Before I close I must give you a short account of the mighty work which these wonderful little creatures have built up. Of course you have all heard of the coral reefs which are so abundant in the ocean, especially in the Southern Pacific Ocean. These are nothing more than immense accumulations of the homes of the Polypes. These obscure but diligent artisans build one on the top of another, and then die. And this they do with such wonderful rapidity that new islands are constantly appearing. In the Pacific alone there are nearly 300, covering over 20,000 square miles The, prodigious extent of their combined labors must be seen, to be adequately conceived.

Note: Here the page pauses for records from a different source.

(** ** Availability boundaries *)

(** The weekly intervals of a boundary: the whole of a closed day, the time
    before work and the time after work, as the draft protects them. *)
Lemma elem_of_boundary_weekly draft w :
  w ∈ boundary_weekly draft ↔
  1 <= weekday w <= 7 ∧
  ((weekday w ∉ working_days draft ∧ protect_closed_days draft = true ∧
      weekly_interval w = {| local_start := "00:00:00"; local_end := "00:00:00"; end_day_offset := 1 |}) ∨
   (weekday w ∈ working_days draft ∧
    ((protect_before_work draft = true ∧ workday_start draft ≠ "00:00:00" ∧
        weekly_interval w = {| local_start := "00:00:00"; local_end := workday_start draft; end_day_offset := 0 |}) ∨
     (protect_after_work draft = true ∧ workday_end draft ≠ "00:00:00" ∧
        weekly_interval w = {| local_start := workday_end draft; local_end := "00:00:00"; end_day_offset := 1 |})))).
Proof.
  assert (∀ day, w ∈ boundary_day draft day ↔ weekday w = day ∧
    ((day ∉ working_days draft ∧ protect_closed_days draft = true ∧
      weekly_interval w = {| local_start := "00:00:00"; local_end := "00:00:00"; end_day_offset := 1 |}) ∨
     (day ∈ working_days draft ∧
      ((protect_before_work draft = true ∧ workday_start draft ≠ "00:00:00" ∧
        weekly_interval w = {| local_start := "00:00:00"; local_end := workday_start draft; end_day_offset := 0 |}) ∨
       (protect_after_work draft = true ∧ workday_end draft ≠ "00:00:00" ∧
        weekly_interval w = {| local_start := workday_end draft; local_end := "00:00:00"; end_day_offset := 1 |})))))
    as Hday.
  { intros day. unfold boundary_day, includes. destruct w as [wd wi]. cbn [weekday weekly_interval].
    case_bool_decide as Hw; cbn [negb].
    - rewrite elem_of_app.
      destruct (protect_before_work draft), (String.eqb_spec (workday_start draft) "00:00:00"),
        (protect_after_work draft), (String.eqb_spec (workday_end draft) "00:00:00"); cbn [andb negb];
        rewrite ?list_elem_of_singleton, ?elem_of_nil; naive_solver.
    - destruct (protect_closed_days draft); rewrite ?list_elem_of_singleton, ?elem_of_nil; naive_solver. }
  unfold boundary_weekly. rewrite list_elem_of_In, in_flat_map. setoid_rewrite <- list_elem_of_In. split.
  - intros (day & Hd & [<- Hw]%Hday). split; [set_solver by lia|done].
  - intros [Hr Hw]. exists (weekday w). split; [|by apply Hday].
    assert (weekday w = 1 ∨ weekday w = 2 ∨ weekday w = 3 ∨ weekday w = 4 ∨ weekday w = 5 ∨ weekday w = 6
      ∨ weekday w = 7) as Hc by lia. destruct_or! Hc; rewrite Hc; in_list.
Qed.

(** The profile of a boundary. *)
Definition boundary_profile (draft : AvailabilityBoundaryDraft) : HoursProfile :=
  hoursProfile "availability-boundary-preview" (boundary_timezone draft) (boundary_weekly draft).

(** A boundary plan schedules every protected interval and nothing else: its
    events cover exactly the instants at which some weekly interval of the
    boundary is open on a day of the horizon, unless a local time of the zone
    cannot be resolved, which empties the plan and is its warning. *)
Theorem planAvailabilityBoundary_covers `{!TemporalLaws _} draft now r :
  planAvailabilityBoundary draft now = Ok r →
  scheduled_count r = length (occurrences r) ∧ unmet_count r = 0%nat ∧
  (scheduled_intervals (occurrences r) = [] ∧ planning_warnings r = ["dst_resolution_rejected"] ∨
   ∃ startDate endDate date stop intervals,
     localDateAt now (boundary_timezone draft) = Ok startDate ∧
     addLocalDays startDate (horizon_days draft) = Some endDate ∧
     PlainDate_from startDate = Some date ∧ PlainDate_from endDate = Some stop ∧
     scheduled_intervals (occurrences r) = publicIntervals intervals ∧
     (whole_second_profile (boundary_profile draft) →
      ∀ i, covered i intervals ↔ ∃ d, date <= d < stop ∧
        locally_covered d i (weekly_of d (boundary_profile draft)) (boundary_profile draft))).
Proof.
  intros (startDate & Hs & Hr)%bind_Ok_inv.
  apply bind_Ok_inv in Hr as (endDate & He%otherwise_Ok & Hr).
  apply bind_Ok_inv in Hr as (m & Hm & [= <-]). cbn [scheduled_count unmet_count occurrences planning_warnings].
  split; [done|]. split; [done|].
  assert (∀ ivs, scheduled_intervals (map (boundary_occurrence draft) ivs) = ivs) as Hsched.
  { intros ivs. unfold scheduled_intervals. induction ivs as [|iv ivs IH]; [done|].
    change (iv :: omap (λ o, event_interval <$> planned_event o) (map (boundary_occurrence draft) ivs) = iv :: ivs).
    by rewrite IH. }
  rewrite Hsched. unfold materialized in Hm.
  destruct (materializeHours_cases {| materialized_profile := boundary_profile draft;
    start_date := startDate; end_date_exclusive := endDate |}) as (r & Hmr & Hcases).
  unfold boundary_profile in Hmr. rewrite Hmr in Hm. injection Hm as <-.
  destruct Hcases as [->|(date & stop & intervals & Hd & Ht & _ & -> & _ & _ & _ & Hcov)]; [by left|right].
  exists startDate, endDate, date, stop, intervals. by repeat (split; [done|]).
Qed.

(** ** A conflict that is none *)

(** The engine compares texts. A busy interval printed to the second, as
    [materializeHours] prints the intervals of an all-day event, ends later in
    that order than the millisecond text of the same instant, so the slot that
    starts exactly when the busy interval ends is rejected. *)
Theorem all_day_end_rejects_adjacent_slot days duration busy_start :
  four_digit_day days →
  0 < duration →
  four_digit_instant (days * MILLISECONDS_PER_DAY + duration * MINUTE) →
  (busy_start <? toISOString (days * MILLISECONDS_PER_DAY + duration * MINUTE))%string = true →
  Date_parse (start (slot (days * MILLISECONDS_PER_DAY) duration)) = Date_parse (iso_date days +:+ "T00:00:00Z") ∧
  overlaps (slot (days * MILLISECONDS_PER_DAY) duration)
    {| start := busy_start; end_ := iso_date days +:+ "T00:00:00Z" |} = true.
Proof.
  intros Hd Hdur Hend Hbusy.
  assert (days * MILLISECONDS_PER_DAY / MILLISECONDS_PER_DAY = days) as Hdiv by (by apply Z.div_mul).
  assert (days * MILLISECONDS_PER_DAY mod MILLISECONDS_PER_DAY = 0) as Hmod by (by apply Z.mod_mul).
  split.
  - cbn [start slot]. rewrite Date_parse_toISOString by (unfold four_digit_instant; by rewrite Hdiv).
    by rewrite Date_parse_midnight.
  - unfold overlaps. cbn [start end_ slot]. rewrite Hbusy, andb_true_r.
    unfold toISOString. rewrite Hdiv, Hmod. apply iso_date_ltb; [done..|]. right. split; [done|].
    vm_compute. reflexivity.
Qed.
End meetings.

(** ** A concrete plan *)

(** Dates and clocks of the zones of [Temporal.v], texts in code-unit order. *)
#[export] Instance two_zones_intl : Intl := {
  format_date tz ms := z ← zone_named tz; Some (iso_date (zone_local z (ms * 1000000)).1);
  format_minutes tz ms := z ← zone_named tz; Some ((zone_local z (ms * 1000000)).2 / (60 * NANOSECONDS_PER_SECOND));
  localeCompare := String.compare;
}.

#[export] Instance two_zones_intl_laws : IntlLaws two_zones_intl.
Proof.
  split.
  - intros s t. cbn. apply String.compare_antisym.
  - intros s t u. cbn. intros H1 H2.
    destruct (String.compare s t) eqn:Est; [|..|done].
    + apply String.compare_eq_iff in Est as ->. done.
    + destruct (String.compare t u) eqn:Etu; [|..|done].
      * apply String.compare_eq_iff in Etu as <-. by rewrite Est.
      * by rewrite (string_compare_trans _ _ _ Est Etu).
Qed.

(** Monday 2026-10-26 is busy from 09:00 to 11:00 local time. *)
Definition meeting_input : PlanningInput := {|
  draft := smart_meeting weekly_meeting;
  planning_now := "2026-10-20T08:00:00.000Z";
  planning_busy := [{| busy_calendar := "work";
    busy_interval := {| start := "2026-10-26T08:00:00.000Z"; end_ := "2026-10-26T10:00:00.000Z" |} |}];
  known_availability_calendar_ids := ["work"] |}.

Definition plan_of (input : PlanningInput) : PlanningResult :=
  match planScheduling input with
  | Ok r => r
  | Throw _ => {| occurrences := []; scheduled_count := 0; unmet_count := 0; planning_warnings := [];
                  hours_summary := ("", "", "") |}
  end.

(** The first meeting goes to the Wednesday at ten, the second to the Monday. *)
Example weekly_plan :
  scheduled_intervals (occurrences (plan_of meeting_input)) =
    [{| start := "2026-10-28T09:00:00.000Z"; end_ := "2026-10-28T10:00:00.000Z" |};
     {| start := "2026-11-02T09:00:00.000Z"; end_ := "2026-11-02T10:00:00.000Z" |}].
Proof. vm_compute. reflexivity. Qed.

Lemma planSmartMeeting_disjoint_witness :
  ∃ slots, scheduled_intervals (occurrences (plan_of meeting_input)) = map slot_of slots.
Proof.
  destruct (planSmartMeeting_disjoint weekly_meeting meeting_input 1792483200000 (plan_of meeting_input))
    as (slots & Hslots & _);
    [reflexivity | discriminate | vm_compute; reflexivity | vm_compute; reflexivity |].
  exists slots. exact Hslots.
Defined.

Lemma planSmartMeeting_counts_witness : length (occurrences (plan_of meeting_input)) = 2%nat.
Proof.
  refine (proj1 (planSmartMeeting_counts weekly_meeting meeting_input (plan_of meeting_input) _)).
  vm_compute. reflexivity.
Defined.

Definition monday_window : list InstantInterval :=
  [{| start := "2026-10-26T08:00:00Z"; end_ := "2026-10-26T11:00:00Z" |}].

(** Only 11:00 to 12:00 is left, after four rejected starts. *)
Lemma chooseMeetingSlot_optimal_witness :
  ∃ pre d post m, [60; 30] = pre ++ d :: post ∧
    (∀ d' iv', d' ∈ pre → ¬ feasible weekly_meeting "2026-10-20T09:00:00.000Z" (planning_busy meeting_input)
       [] monday_window d' iv') ∧
    feasible weekly_meeting "2026-10-20T09:00:00.000Z" (planning_busy meeting_input) [] monday_window d
      {| start := "2026-10-26T10:00:00.000Z"; end_ := "2026-10-26T11:00:00.000Z" |} ∧
    localMinuteOfDay "2026-10-26T10:00:00.000Z" "Autumn" = Ok m ∧
    ∀ iv' m', feasible weekly_meeting "2026-10-20T09:00:00.000Z" (planning_busy meeting_input) [] monday_window d iv' →
      localMinuteOfDay (start iv') "Autumn" = Ok m' →
      slot_score weekly_meeting d m <= slot_score weekly_meeting d m'.
Proof.
  refine (chooseMeetingSlot_optimal weekly_meeting monday_window (planning_busy meeting_input) []
    "2026-10-20T08:00:00.000Z" "2026-10-20T09:00:00.000Z" [60; 30]
    (Some ({| start := "2026-10-26T10:00:00.000Z"; end_ := "2026-10-26T11:00:00.000Z" |}, 4))
    _ _ _ _); vm_compute; reflexivity.
Defined.

Lemma planScheduling_terminates_witness : planScheduling meeting_input ≠ Throw PlanningOutOfFuel.
Proof.
  apply (planScheduling_terminates meeting_input).
  exact weekly_meeting_valid.
Defined.

(** The slot from midnight to one o'clock after an all-day event of the day before. *)
Lemma all_day_end_rejects_adjacent_slot_witness :
  overlaps (slot 1793059200000 60) {| start := "2026-10-26T00:00:00Z"; end_ := "2026-10-27T00:00:00Z" |} = true.
Proof.
  apply (all_day_end_rejects_adjacent_slot 20753 60 "2026-10-26T00:00:00Z");
    [split; vm_compute; discriminate | reflexivity | split; vm_compute; discriminate | vm_compute; reflexivity].
Defined.

(** Mondays to Fridays from nine to five, protected after work and on closed days. *)
Definition evenings : AvailabilityBoundaryDraft := {|
  boundary_name := "Evenings"; boundary_target := "home"; boundary_timezone := "UTC";
  working_days := [1; 2; 3; 4; 5]; workday_start := "09:00:00"; workday_end := "17:00:00";
  protect_before_work := false; protect_after_work := true; protect_closed_days := true;
  boundary_title := "Personal time"; boundary_visibility := private; horizon_days := 3 |}.

Definition evenings_plan : PlanningResult :=
  plan_of {| draft := availability_boundary evenings; planning_now := "2026-10-23T08:00:00.000Z";
             planning_busy := []; known_availability_calendar_ids := [] |}.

They have built up a reef along the shores of New Caledonia for a length of 400 miles, and another which runs along the north-west coast of Australia, 1,000 miles in extent. What are the walls of Babylon, or the Pyramids of Egypt compared to this vast mass! And edifices of the Polype have been reared in the midst of the ocean waves, and in defiance of tempests which so rapidly annihilate the greatest and strongest works of man. Immense as is this work of rearing up great islands, it is but a small portion of what they have done. It is now discovered that the immense mountains of the world are the work of these busy little creatures. They are of coral formation, and the results, it may be, of the work of thousands of years while this earth was in a state of chaos. Indeed, they may well be called the builders of the world.